PROBLEM REQUIREMENTS:
Which lines below contain "intros"? Pull them out.

[Records drawn from a dataset]
(** C5, as the code has it.  A publish to an identity without an entry,
    with metrics that a birth accepts, stores the metrics as the identity's
    snapshot (by name, the last of equal names) and makes one transport
    call, the publication of a birth message; a publish to an identity
    with an entry merges the metrics into the snapshot by name, the last
    write winning, and makes one transport call, the publication of a data
    message that carries exactly the metrics of this call; the entries of
    the other identities are not touched. *)
Theorem C5_publish_birth_then_data
    (self : DataOpsNode) (t : nat) (topic : Topic) (metrics : list Metric)
    (q : QoS) (r : bool) :
  (dict_get (group_id topic, edge_node_id topic) (_published_metrics self) = None →
   Forall birth_accepts metrics →
   ∃ b, Birth_new (clock t) 0 metrics = Ok b
     ∧ res (publish clock topic metrics q r self t) = Ok tt
     ∧ calls (publish clock topic metrics q r self t)
       = [client_publish
            (birth_message self (group_id topic, edge_node_id topic) b) (Some true)]
     ∧ dict_get (group_id topic, edge_node_id topic)
         (_published_metrics (self_after (publish clock topic metrics q r self t)))
       = Some (snapshot_of metrics)
     ∧ ∀ name, dict_get name (snapshot_of metrics) = last_named name metrics)
  ∧ (∀ snapshot,
     dict_get (group_id topic, edge_node_id topic) (_published_metrics self)
       = Some snapshot →
     res (publish clock topic metrics q r self t) = Ok tt
     ∧ calls (publish clock topic metrics q r self t)
       = [client_publish (data_message topic (clock t) metrics q r) (Some true)]
     ∧ dict_get (group_id topic, edge_node_id topic)
         (_published_metrics (self_after (publish clock topic metrics q r self t)))
       = Some (merge_into snapshot metrics)
     ∧ ∀ name, dict_get name (merge_into snapshot metrics)
               = match last_named name metrics with
                 | Some m => Some m
                 | None => dict_get name snapshot
                 end)
  ∧ (∀ key, key ≠ (group_id topic, edge_node_id topic) →
     dict_get key
       (_published_metrics (self_after (publish clock topic metrics q r self t)))
     = dict_get key (_published_metrics self)).
Proof.
  split; [|split].
  - intros Hnew Hacc.
    destruct (Birth_new_accepts (clock t) 0 metrics Hacc) as [b Hb].
    exists b. rewrite (publish_new _ _ _ _ _ _ Hnew). cbn zeta. rewrite Hb.
    cbn [res calls self_after set_published_metrics _published_metrics].
    repeat split; try done.
    + apply dict_get_set_eq.
    + intros name. apply snapshot_of_get.
  - intros snapshot Hknown. rewrite (publish_known _ _ _ _ _ _ _ Hknown).
    cbn [res calls self_after set_published_metrics _published_metrics].
    repeat split; try done.
    + apply dict_get_set_eq.
    + intros name. apply merge_into_get.
  - intros key Hne.
    destruct (dict_get (group_id topic, edge_node_id topic) (_published_metrics self))
      as [snapshot|] eqn:Hget.
    + rewrite (publish_known _ _ _ _ _ _ _ Hget).
      cbn [self_after set_published_metrics _published_metrics].
      by apply dict_get_set_ne.
    + rewrite (publish_new _ _ _ _ _ _ Hget). cbn zeta.
      destruct (Birth_new (clock t) 0 metrics);
        cbn [self_after set_published_metrics _published_metrics];
        by apply dict_get_set_ne.
Qed.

WRITTEN SOLUTION:
  - intros Hnew Hacc.
    + intros name. apply snapshot_of_get.
  - intros snapshot Hknown. rewrite (publish_known _ _ _ _ _ _ _ Hknown).
    + intros name. apply merge_into_get.
  - intros key Hne.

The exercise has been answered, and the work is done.